The evolution of sex differences in disease

Abstract

It is now becoming widely recognized that there are important sex differences in disease. These include rates of disease incidence, symptoms and age of onset. These differences between the sexes can be seen as a subset of the more general phenomenon of sexual dimorphism of quantitative phenotypes. From a genetic point of view, this is paradoxical, since the vast majority of genetic material is shared between the sexes. How can males and females differ in so many ways and yet have a common genetic code? Traditionally, the modifying action of hormones has been offered as a solution to this paradox, but experiments disentangling the effects of hormones and sex-chromosomes have shown that this cannot be the sole explanation. In this review, I outline current ideas about the evolutionary origins of sex differences in phenotypes, with a particular focus on how sex differences in disease can arise. I also discuss how sex differences in themselves can generate new risk factors for disease, in effect becoming a new environmental factor, as well as briefly reviewing more general evidence for sexually antagonistic selection and genetic variation within humans. Taking an evolutionary view on sex differences in disease provides an opportunity for greater understanding of mechanisms of disease and as such provides a clear motivation for clinicians to explore how therapies may be tailored to the individual in a sex-dependent way.

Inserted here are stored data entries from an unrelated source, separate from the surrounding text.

Lemma join_extended c A A' B B' a b l :
  extended_by c A A' a → extended_by c B B' b →
  common (rel_heading A) (rel_heading B) = l →
  "condition_id" ∈ l →
  Forall (λ k, a !! k = b !! k) l →
  extended_by c (join A B) (join A' B') (a ∪ b).
Proof.
  intros (HhA & HrA & HfA & Ha) (HhB & HrB & HfB & Hb) <- Hcid Hagree.
  destruct (join_snoc A B A' B' a b HhA HrA HhB HrB) as [Hh Hr]; [| |done|].
  - intros a0 Ha0 Hag. apply (HfA a0 Ha0).
    rewrite (agree_lookup _ _ _ _ Hag Hcid). done.
  - intros b0 Hb0 Hag. apply (HfB b0 Hb0).
    rewrite <- (agree_lookup _ _ _ _ Hag Hcid). done.
  - split; [done|]. split; [done|]. split.
    + intros r Hr0. apply (join_row_shared _ _ _ _ Hcid) in Hr0
        as (a0 & b0 & Ha0 & _ & _ & -> & _). by apply HfA.
    + by apply lookup_union_Some_l.
Qed.

Lemma minus_extended c A A' B a l :
  extended_by c A A' a →
  (∀ b0, b0 ∈ rel_rows B → b0 !! "condition_id" ≠ Some (VNum c)) →
  common (rel_heading A) (rel_heading B) = l →
  "condition_id" ∈ l →
  extended_by c (minus A B) (minus A' B) a.
Proof.
  intros (HhA & HrA & HfA & Ha) HfB <- Hcid.
  destruct (minus_snoc A B A' a HhA HrA) as [Hh Hr].
  - intros b0 Hb0 Hag. apply (HfB b0 Hb0).
    rewrite <- (agree_lookup _ _ _ _ Hag Hcid). done.
  - split; [done|]. split; [done|]. split; [|done].
    intros r Hr0. apply minus_rows in Hr0 as [Hr0 _]. by apply HfA.
Qed.

Lemma table_extended rpk c s s' t x :
  references rpk s →
  new_id (s ConditionParams) "condition_id" = OK c →
  t ∈ [Force; Stim; Target; Static; Ramp; Sine; Chirp] →
  s' t = s t ++ [x] →
  x !! "condition_id" = Some (VNum c) →
  extended_by c (eval rpk s (QTable t)) (eval rpk s' (QTable t)) x.
Proof.
  intros HI Hc Ht Hs Hx. unfold extended_by. cbn [eval rel_heading rel_rows].
  do 2 (split; [done|]). split; [|done].
  intros r Hr. by eapply new_condition_fresh.
Qed.

Lemma fetch1_restrict_snoc h d old x v :
  nonempty {| rel_heading := h; rel_rows := filter (matches h d) old |} = false →
  nonempty {| rel_heading := h; rel_rows := filter (matches h d) (old ++ [x]) |} = true →
  x !! "condition_id" = Some v →
  fetch1 {| rel_heading := h; rel_rows := filter (matches h d) (old ++ [x]) |}
         "condition_id" = OK v.
Proof.
  unfold fetch1, nonempty. cbn [rel_rows]. rewrite filter_app.
  destruct (filter (matches h d) old); [|done]. intros _. rewrite app_nil_l.
  rewrite filter_cons. case_decide; [|done].
  rewrite filter_nil. intros _ Hx. unfold dict_getitem. by rewrite Hx.
Qed.

(** X18. A condition that has just been inserted is found under its new
    identifier.  When the registry keeps its references and no condition
    matches a record, then after the insertion of lines 291-330 the
    lookup of line 358 finds exactly one condition, and its identifier is
    the one that was allocated in ConditionParams.  (A record with the
    stimulation flag must have stimulation fields, none of them
    [stim_id].) *)
Theorem new_condition_resolved (E : env) params a q t s s1 o :
  parseparams params = OK (a, q, t) →
  (stim_on params = true → stim_attr a ≠ ∅ ∧ stim_attr a !! "stim_id" = None) →
  references (recording_pk E) s →
  nonempty (eval (recording_pk E) s (QRestrict q (all_cond_attr a))) = false →
  insert_condition E a q t s = (OK tt, s1, o) →
  ∃ c, new_id (s ConditionParams) "condition_id" = OK c ∧
       fetch_condition_id E a q s1 = (OK (VNum c), s1, []).
Proof.
  intros Hparse Hreg HI Hnone Hins.
  assert (nonempty (eval (recording_pk E) s1 (QRestrict q (all_cond_attr a))) = true)
    as Hfound.
  { eapply insert_condition_resolvable; [exact Hparse|exact Hreg| |exact Hins].
    intros _ st Hst.
    destruct (HI Stim ConditionParams ["condition_id"]) with (r := st)
      as (cp & Hcp & Hag); [unfold foreign_keys; compute_done|done|].
    exists cp. split; [done|]. by destruct (Hag "condition_id") as [_ ->]; [left|]. }
  pose proof (parseparams_rel _ _ _ _ Hparse) as Ht.
  apply parseparams_ok in Hparse
    as (frcMax & frcOff & frcPol & duration & offset & offset0 & padDur & tattr &
        _ & _ & _ & _ & _ & _ & _ & _ & HF & HS & HT & _ & ->).
  assert (force_attr a ≠ ∅) as HFne by (rewrite HF; apply insert_non_empty).
  assert (targ_attr a ≠ ∅) as HTne by (rewrite HT; apply insert_non_empty).
  destruct (insert_condition_tables E a _ t s s1 o Ht HFne HTne Hnone Hins)
    as (c & fid & sid & tid & Hc & HsF & HsT & Hst & HsS & HfitF & HfitT & HfitTy &
        HdF & HdT & Hd1 & Hd2).
  cbn zeta in *. exists c. split; [done|].
  remember ({[ "condition_id" := VNum c ]} ∪ <["force_id" := fid]> (force_attr a))
    as f eqn:Hf.
  remember ({[ "condition_id" := VNum c ]} ∪ <["stim_id" := sid]> (stim_attr a))
    as st eqn:Hstdef.
  remember ({[ "condition_id" := VNum c ]} ∪ <["target_id" := tid]> (targ_attr a))
    as tg eqn:Htg.
  remember ({[ "condition_id" := VNum c ]} ∪ targ_type_attr a ∪ {[ "target_id" := tid ]})
    as ty eqn:Hty.
  assert (f !! "condition_id" = Some (VNum c)) as Hfc
    by (subst f; apply cond_key_lookup).
  assert (st !! "condition_id" = Some (VNum c)) as Hstc
    by (subst st; apply cond_key_lookup).
  assert (tg !! "condition_id" = Some (VNum c)) as Htgc
    by (subst tg; apply cond_key_lookup).
  assert (ty !! "condition_id" = Some (VNum c)) as Htyc.
  { subst ty. apply lookup_union_Some_l, cond_key_lookup. }
  assert (tg !! "target_id" = Some tid) as Htgt.
  { subst tg. rewrite cond_key_other by done. apply lookup_insert_eq. }
  assert (ty !! "target_id" = Some tid) as Htyt.
  { subst ty. rewrite lookup_union_r; [apply lookup_singleton_eq|].
    apply (map_disjoint_Some_r _ _ _ tid Hd2), lookup_singleton_eq. }
  assert (f !! "target_id" = None) as Hft.
  { apply (row_lacks _ _ _ HfitF). compute_done. }
  pose proof (table_extended (recording_pk E) c s s1 Force f HI Hc
                ltac:(compute_done) HsF Hfc) as EF.
  pose proof (table_extended (recording_pk E) c s s1 Target tg HI Hc
                ltac:(compute_done) HsT Htgc) as ET.
  assert (extended_by c (eval (recording_pk E) s (QTable t))
            (eval (recording_pk E) s1 (QTable t)) ty) as ETy.
  { apply table_extended; try done.
    destruct Ht as [-> | [-> | [-> | ->]]]; compute_done. }
  clear Hf Htg Hty HfitF HfitT HfitTy HdF HdT Hd1 Hd2 HsF HsT Hst HF HT.
  assert (∃ x, extended_by c
            (eval (recording_pk E) s
               (QJoin (QJoin (if stim_on params
                              then QJoin (QTable Force) (QTable Stim)
                              else QMinus (QTable Force) (QTable Stim))
                             (QTable Target)) (QTable t)))
            (eval (recording_pk E) s1
               (QJoin (QJoin (if stim_on params
                              then QJoin (QTable Force) (QTable Stim)
                              else QMinus (QTable Force) (QTable Stim))
                             (QTable Target)) (QTable t))) x) as (x & Hh & Hr & _ & Hx).
  { destruct (stim_on params) eqn:Hon.
    - destruct (Hreg eq_refl) as [HSne _].
      rewrite decide_False in HsS by done. destruct HsS as (HsS & HdS & HfitS).
      assert (st !! "target_id" = None) as Hstt.
      { apply (row_lacks _ _ _ HfitS). compute_done. }
      pose proof (table_extended (recording_pk E) c s s1 Stim st HI Hc
                    ltac:(compute_done) HsS Hstc) as ES.
      pose proof (join_extended c _ _ _ _ f st ["condition_id"] EF ES
                    ltac:(vm_compute; reflexivity) ltac:(by left)
                    ltac:(repeat constructor; congruence)) as E1.
      assert ((f ∪ st) !! "condition_id" = tg !! "condition_id") as H1c.
      { destruct E1 as (_ & _ & _ & ->). congruence. }
      pose proof (join_extended c _ _ _ _ (f ∪ st) tg ["condition_id"] E1 ET
                    ltac:(vm_compute; reflexivity) ltac:(by left)
                    ltac:(by repeat constructor)) as E2.
      assert ((f ∪ st ∪ tg) !! "condition_id" = ty !! "condition_id") as H2c.
      { destruct E2 as (_ & _ & _ & ->). congruence. }
      assert ((f ∪ st ∪ tg) !! "target_id" = ty !! "target_id") as H2t.
      { rewrite Htyt. rewrite lookup_union_r; [done|].
        by rewrite lookup_union_None. }
      exists (f ∪ st ∪ tg ∪ ty). cbn [eval].
      apply (join_extended c _ _ _ _ _ _ ["condition_id"; "target_id"] E2 ETy);
        [|by left|by repeat constructor].
      clear -Ht. destruct Ht as [-> | [-> | [-> | ->]]]; vm_compute; reflexivity.
    - rewrite HS in HsS. rewrite decide_True in HsS by done.
      assert (extended_by c (eval (recording_pk E) s (QMinus (QTable Force) (QTable Stim)))
                (eval (recording_pk E) s1 (QMinus (QTable Force) (QTable Stim)))
                f) as E1.
      { cbn [eval]. rewrite HsS.
        apply (minus_extended c _ _ _ _ ["condition_id"] EF);
          [|vm_compute; reflexivity|by left].
        intros b0 Hb0. cbn [eval rel_rows] in Hb0.
        by apply (new_condition_fresh (recording_pk E) s c Stim b0 HI Hc
                    ltac:(compute_done)). }
      assert (f !! "condition_id" = tg !! "condition_id") as H1c by congruence.
      pose proof (join_extended c _ _ _ _ f tg ["condition_id"] E1 ET
                    ltac:(vm_compute; reflexivity) ltac:(by left)
                    ltac:(by repeat constructor)) as E2.
      assert ((f ∪ tg) !! "condition_id" = ty !! "condition_id") as H2c.
      { destruct E2 as (_ & _ & _ & ->). congruence. }
      assert ((f ∪ tg) !! "target_id" = ty !! "target_id") as H2t.
      { rewrite Htyt. by rewrite lookup_union_r. }
      exists (f ∪ tg ∪ ty). cbn [eval].
      apply (join_extended c _ _ _ _ _ _ ["condition_id"; "target_id"] E2 ETy);
        [|by left|by repeat constructor].
      clear -Ht. destruct Ht as [-> | [-> | [-> | ->]]]; vm_compute; reflexivity. }
  unfold fetch_condition_id. rewrite bind_query. unfold lift. f_equal. f_equal.
  revert Hfound Hnone. cbn [eval]. unfold restrict. cbn [eval] in Hh, Hr.
  rewrite Hh, Hr. cbn [rel_rows rel_heading]. intros Hfound Hnone.
  exact (fetch1_restrict_snoc _ _ _ _ _ Hnone Hfound Hx).
Qed.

Keywords: Darwinian medicine; Evolutionary medicine; Gender medicine; Natural selection; Personalized medicine; Sex-chromosomes; Sex-specific genetic architecture; Sexual dimorphism; Sexual selection.

Figure 1

Bateman gradients. For males, fitness (in terms of reproductive output) is a simple linear function of the number of matings (or investment made in reproduction). For females however, the function is one of diminishing returns as fitness reaches a limit, at least over the short term, at an intermediate number of matings.

Figure 2

Evolution of sexual dimorphism over four stages. Each panel shows the frequency distribution of trait values for a hypothetical population (females (red), males (blue), overlap (purple)) and fitness surfaces (solid lines). Mean phenotypic trait values given by dashed vertical lines, optimum trait values given by asterisks, where fitness is maximized. (a) The trait experiences stabilizing selection to a single optimum trait value and the trait is sexual monomorphic; (b) the trait experiences sex-specific selection (red and blue fitness surfaces and optima) but is sexually monomorphic. As a consequence the population experiences a gender load (sum of Δ_f and Δ_m), which is the difference between the maximum possible fitness (upper horizontal gray dotted line) and the fitness achieved by the population mean (lower horizontal gray dotted line); (c) the trait experiences sex-specific selection but has evolved sexual dimorphism, the population therefore experiences a reduced gender-load; (d) the trait experiences sex-specific selection but since the extent of sexual dimorphism matches the fitness optima, the gender-load has been eliminated.